Humanitäre Hilfe pur für 989 Menschen
Wo ansonsten Modelleisenbahnen ihre Runde drehen oder Bauherren Informationen von Fachfirmen bekommen, geht es jetzt um humanitäre Hilfe pur. Die Messehalle 6 in Sinsheim ist zu einer Notunterkunft für Flüchtlinge umfunktioniert worden.
Bis zu 90 Rotkreuz-Aktive und viele Freiwillige betreuen die Asylbewerber. "Was hier geleistet wird, kann sich draußen niemand vorstellen", meint Bettina Volz aus Sinsheim, eine der ehrenamtlichen Helferinnen.
Bereitwillig zeigen die jungen Männer aus Pakistan die Ecke in ihrer Koje. Ahmed Mobeen gehört zu einer fünfköpfigen Gruppe aus Lahore. In seiner Heimatstadt hat der 23-Jährige in einem Laden Software und Laptop-Systeme verkauft. Was er von Deutschland hält? "I like it", sagt er. Das Land mag er und die Menschen.
Amer kommt aus dem syrischen Bürgerkriegsgebiet. In Homs war er zu Hause. Von der Stadt steht nicht mehr viel. "Sie ist zu 80 Prozent zerstört", erzählt der 28-Jährige. Er hatte ein Geschäft auf dem Basar in der Altstadt. Und jetzt? "Wir haben Arbeit, Haus und Auto verloren - alles", berichtet Amer.
Die ersten Tage waren hektisch
Zusammen mit seiner Frau, deren Bruder und dessen Sohn ist er nach Deutschland gereist.
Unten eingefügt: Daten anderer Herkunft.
(* ===== verification/DecisionTruthWitnesses.v ===== *)
(** * Concrete truth records

    The laws of [DecisionTruthCorrect] and [DeclaredDigest] hold together: a
    platform that satisfies them, and each theorem with hypotheses applied to a
    concrete policy, call or row. *)
From stdpp Require Import base tactics list strings gmap pretty relations.
From Stdlib Require Import Ascii ZArith Lia.
From S2P Require Import Prelude RustStr Json Platform PolicyTypes ToolPattern PolicySchema PolicyEngine DecisionTruth DecisionTruthCorrect DeclaredDigest.

(** A digest is the length of its input modulo sixteen, as 64 digits; the
    canonical text of an object is its size; every schema accepts every value. *)
Definition toy_digit (n : nat) : ascii := default "0"%char (String.get n "0123456789abcdef").

Definition toy_sha (s : string) : string :=
  rep "0"%char 63 +:+ String (toy_digit (String.length s mod 16)) EmptyString.

Definition toy_text (v : Value) : string :=
  match v with
  | Str s => "s" +:+ s
  | Obj m => "o" +:+ pretty (length m)
  | _ => "v"
  end.

#[local] Instance truth_platform : Platform := {|
  sha256_hex := toy_sha;
  md5_hex := toy_sha;
  jcs_to_string := fun v => Some (toy_text v);
  jcs_error := "unsupported";
  json_to_string := toy_text;
  parse_rfc3339 := fun _ => None;
  rfc3339_error := fun _ => "invalid";
  to_rfc3339 := pretty;
  datetime_display := pretty;
  datetime_min := 0;
  datetime_max := (10 ^ 18)%Z;
  duration_max_secs := (10 ^ 9)%Z;
  Validator := Value;
  build_validator := fun v => Ok v;
  is_valid := fun _ _ => true;
  iter_errors := fun _ _ => [];
  Similarity := Z;
  normalized_levenshtein := fun a b => if String.eqb a b then 10%Z else 0%Z;
  sim_threshold := 6%Z;
  sim_leb := Z.leb
|}.

#[local] Instance truth_serde : PolicySerde := {| jcs_policy := fun p => Some (mp_name p) |}.
#[local] Instance truth_hmac : Hmac := {| hmac_sha256_hex := fun key message => toy_sha (key +:+ message) |}.
#[local] Instance truth_case : CharCase := {| char_to_lowercase := to_ascii_lowercase |}.
#[local] Instance truth_to_value : PolicyToValue := {|
  policy_to_value := fun p => Some (Obj
    [("version", Str (mp_version p)); ("name", Str (mp_name p));
     ("tools", Obj (tool_lists_value (mp_tools p)));
     ("schemas", Obj (map_to_list (mp_schemas p)));
     ("enforcement", enforcement_value (mp_enforcement p))])
|}.

Lemma toy_digit_lower n : n < 16 -> is_lower_hex (toy_digit n) = true.
Proof. intros Hn. do 16 (destruct n as [|n]; [reflexivity|]). lia. Qed.

#[local] Instance truth_digest_laws : DigestLaws.
Proof.
  split; [|by eexists]. intros s. unfold sha256_hex, truth_platform, toy_sha.
  unfold is_sha256_digest. cbn -[Nat.modulo toy_digit]. rewrite toy_digit_lower; [done|].
  by apply Nat.mod_upper_bound.
Qed.

#[local] Instance truth_canon_laws : CanonLaws.
Proof.
  split; [by eexists|by intros a b [= ->]|].
  intros v w _ _. destruct v, w; try done; intros E.
  - cbn in E. by apply String.eqb_eq in E as ->.
  - apply value_eqb_obj in E as [E _]. cbn. by rewrite E.
Qed.

#[local] Instance truth_to_value_laws : PolicyToValueLaws.
Proof.
  split. intros p. eexists _, _, _.
  split_and!; [reflexivity..|apply tool_fields_get|reflexivity|reflexivity].
Qed.

(** One tool, allowed and with a schema. *)
Definition truth_policy : McpPolicy :=
  mcp_policy_default <| mp_version := "2.0" |>
    <| mp_tools := tool_policy_default <| tp_allow := Some ["read_file"; "deploy"] |> |>
    <| mp_schemas := {[ "read_file" := Obj [("required", Arr [Str "a"; Str "b"])] ]} |>.

(** The same policy with its lists reordered. *)
Definition truth_policy' : McpPolicy :=
  mcp_policy_default <| mp_version := "2.0" |> <| mp_name := "other" |>
    <| mp_tools := tool_policy_default <| tp_allow := Some ["deploy"; "read_file"] |> |>
    <| mp_schemas := {[ "read_file" := Obj [("required", Arr [Str "b"; Str "a"])] ]} |>.

Definition truth_args : Value := Obj [("path", Str "/x")].
Definition demo_evidence : DecisionEvidence := mkDecisionEvidence (Some []) None None None.

Example demo_matches :
  decision_verdict truth_policy "read_file" (Some truth_args) "present" demo_evidence = "match".
Proof. vm_compute. reflexivity. Qed.

Example demo_denied :
  decision_verdict truth_policy "delete" (Some truth_args) "present" demo_evidence = "mismatch".
Proof. vm_compute. reflexivity. Qed.

Lemma match_engine_allows_witness :
  exists d s', evaluate truth_policy "read_file" truth_args None policy_state_default = (Done d, s') /\
               decision_allows d = true.
Proof.
  apply (match_engine_allows truth_policy "read_file" truth_args "present" demo_evidence None policy_state_default).
  - reflexivity.
  - right. exists "read_file". vm_compute. left.
  - vm_compute. reflexivity.
  - vm_compute. reflexivity.
  - intros (pin & rt & Hp & _). vm_compute in Hp. discriminate Hp.
  - exact I.
Defined.

Lemma args_digest_hides_secrets_witness :
  args_digest (Obj [("path", Str "/x"); ("Api-Key", Str "a")]) "k" "kid" =
  args_digest (Obj [("TOKEN", Null); ("path", Str "/x")]) "k" "kid".
Proof.
  apply (args_digest_hides_secrets (Obj [("path", Str "/x"); ("Api-Key", Str "a")])
           (Obj [("TOKEN", Null); ("path", Str "/x")]) "k" "kid" "t" 0%Z "d" "s" "c" "r" "i").
  apply pe_obj, pm_right; [apply secret_key_iff; vm_compute; reflexivity|].
  apply pm_both; [apply pe_leaf|]. apply pm_left; [apply secret_key_iff; vm_compute; reflexivity|]. apply pm_nil.
Defined.

Definition demo_record : option Value :=
  build_classified_record truth_policy "read_file" truth_args 3%Z "key" "key-1"
    "authoritative_boundary" "call-1" "ok" "present" demo_evidence.

Definition demo_carrier : Value := default Null demo_record.

Example demo_record_built : demo_record = Some demo_carrier.
Proof. vm_compute. reflexivity. Qed.

Definition demo_row : Value := default Null (pack_recipe_row demo_carrier "incomplete" "audit://1").

Lemma packed_row_verifies_witness : verify_recipe_row demo_row demo_carrier "incomplete" = true.
Proof.
  apply (packed_row_verifies demo_carrier "incomplete" "audit://1"). vm_compute. reflexivity.
Defined.

Lemma verified_row_binds_witness : "incomplete" = "incomplete" /\ is_verdict "incomplete" = true.
Proof.
  assert (Hv : verify_recipe_row demo_row demo_carrier "incomplete" = true) by (vm_compute; reflexivity).
  destruct (verified_row_binds demo_row demo_carrier demo_carrier "incomplete" "incomplete" Hv Hv)
    as (E & Hw & _).
  exact (conj E Hw).
Defined.

Lemma classified_record_citable_witness :
  exists row, verify_recipe_row row demo_carrier "mismatch" = true.
Proof.
  apply (classified_record_citable truth_policy "read_file" truth_args 3%Z "key" "key-1"
           "authoritative_boundary" "call-1" "ok" "present" demo_evidence demo_carrier "mismatch").
  - vm_compute. reflexivity.
  - split; [reflexivity|]. vm_compute. lia.
Defined.

Lemma demo_equiv :
  DeclaredEquiv (normalized_declared_view truth_policy) (normalized_declared_view truth_policy').
Proof.
  assert (Es : mp_schemas (normalized_declared_view truth_policy) =
               {[ "read_file" := Obj [("required", Arr [Str "a"; Str "b"])] ]}) by (vm_compute; reflexivity).
  assert (Es' : mp_schemas (normalized_declared_view truth_policy') =
                {[ "read_file" := Obj [("required", Arr [Str "b"; Str "a"])] ]}) by (vm_compute; reflexivity).
  split; [reflexivity|reflexivity| | |].
  - intros k f Hin. unfold tool_fields in Hin.
    repeat (apply elem_of_cons in Hin as [[= -> ->]|Hin]; [cbn; constructor|]); [|by inversion Hin].
    apply perm_swap.
  - intros t. rewrite Es, Es'. destruct (decide (t = "read_file")) as [->|Hne].
    + rewrite !lookup_singleton_eq. constructor. apply rtc_once.
      apply (step_required [("required", Arr [Str "a"; Str "b"])] [Str "a"; Str "b"] [Str "b"; Str "a"]);
        [done|apply perm_swap|apply (strings_distinct ["a"; "b"])].
    + rewrite !lookup_singleton_ne by done. constructor.
  - intros t v. rewrite Es. intros [<- <-]%lookup_singleton_Some. repeat constructor; try done. set_solver.
Qed.

Lemma declared_digest_order_free_witness :
  declared_constraint_digest truth_policy = declared_constraint_digest truth_policy'.
Proof. apply (declared_digest_order_free truth_policy truth_policy'). apply demo_equiv. Defined.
Erst mit dem Schiff ins türkische Izmir, dann auf dem Landweg über Griechenland, den Balkan, Ungarn und Österreich. Weg von Bomben und Blutvergießen, Gewalt und Zerstörung. "Hier fühle ich mich sicher und gut", bekennt der Syrer.
989 Menschen haben bis gestern in der Messehalle ein Dach über dem Kopf bekommen. Die ersten Tage waren hektisch für die Betreuer. "Jetzt hat es sich eingespielt und beruhigt sich", betont Caroline Greiner, Kreisgeschäftsführerin des DRK Rhein-Neckar/Heidelberg. Die Menschen wissen, dass es Essen gibt und die Toiletten sauber sind. Grundbedürfnisse eben.
In Quartiere mit jeweils zwölf Betten ist die Halle aufgeteilt. Plastikplanen dienen als Sichtschutz. In einer Koje fegt eine Frau den Boden, fast alle Betten sind ordentlich gemacht. Hier steht ein Schaukelpferd, dort eine Babytrage. 171 Flüchtlinge sind noch keine 18 Jahre alt. In einem Quartier sitzen Kinder auf dem Boden und machen ein Verkehrsspiel. "Am Anfang haben sie nur die Spielsachen an sich gerissen", schildert Maren Türwächter, eine Freiwillige aus Ittlingen. "Jetzt nehmen sie schon gezielt, was sie wollen."
Die Kinder lernen deutsch
Damit Farbe in die Spielecke kommt, haben die Betreuerinnen erst einmal dafür gesorgt, dass Bilder gemalt und an den Wänden aufgehängt werden. "Die Kinder sind sehr interessiert daran, Deutsch zu lernen", hat Karina Wolf aus Epfenbach gemerkt. An der Wand hängen die Zahlen von 1 bis 12 - ausgeschrieben und in Ziffern. Und "Hallo" sagt inzwischen hier jeder.
Um 10 Uhr bildet sich vor der Kleiderausgabe eine lange Schlange. Bettina Volz hat schon eifrig sortiert, was viele Bürger in der Messehalle abgegeben haben. Gut erhaltene saubere Kleidung und Schuhe sind in diesen Tagen gefragt. Die Sinsheimerin engagiert sich gerne für die Flüchtlingshilfe: "Ich finde es toll, mit diesen Menschen Kontakt zu haben. Es sind wirklich sehr schöne Begegnungen."
DRK-Kreisverbandsärztin Christiane Serf richtet gerade eine Sprechstunde in der Halle ein. Oft geht"s um Kleinigkeiten: Erkältungen, Wundversorgung, Infektionen. Wenn viele Menschen auf einem Raum leben und sich gegenseitig anstecken können, wird Wachsamkeit bei den Medizinern zum obersten Gebot. "Das ist eine besondere Herausforderung für uns", verdeutlicht die Anästhesistin.
In Karlsruhe müssen sich die Asylbewerber jetzt registrieren lassen. In Kürze führt ihr weiterer Weg dann in die Unterkünfte in den Gemeinden. Sinsheim ist nur eine Durchlaufstation. Am 14. September schließt das Lager. Caroline Greiner: "Dann braucht der Messebesitzer die Halle wieder."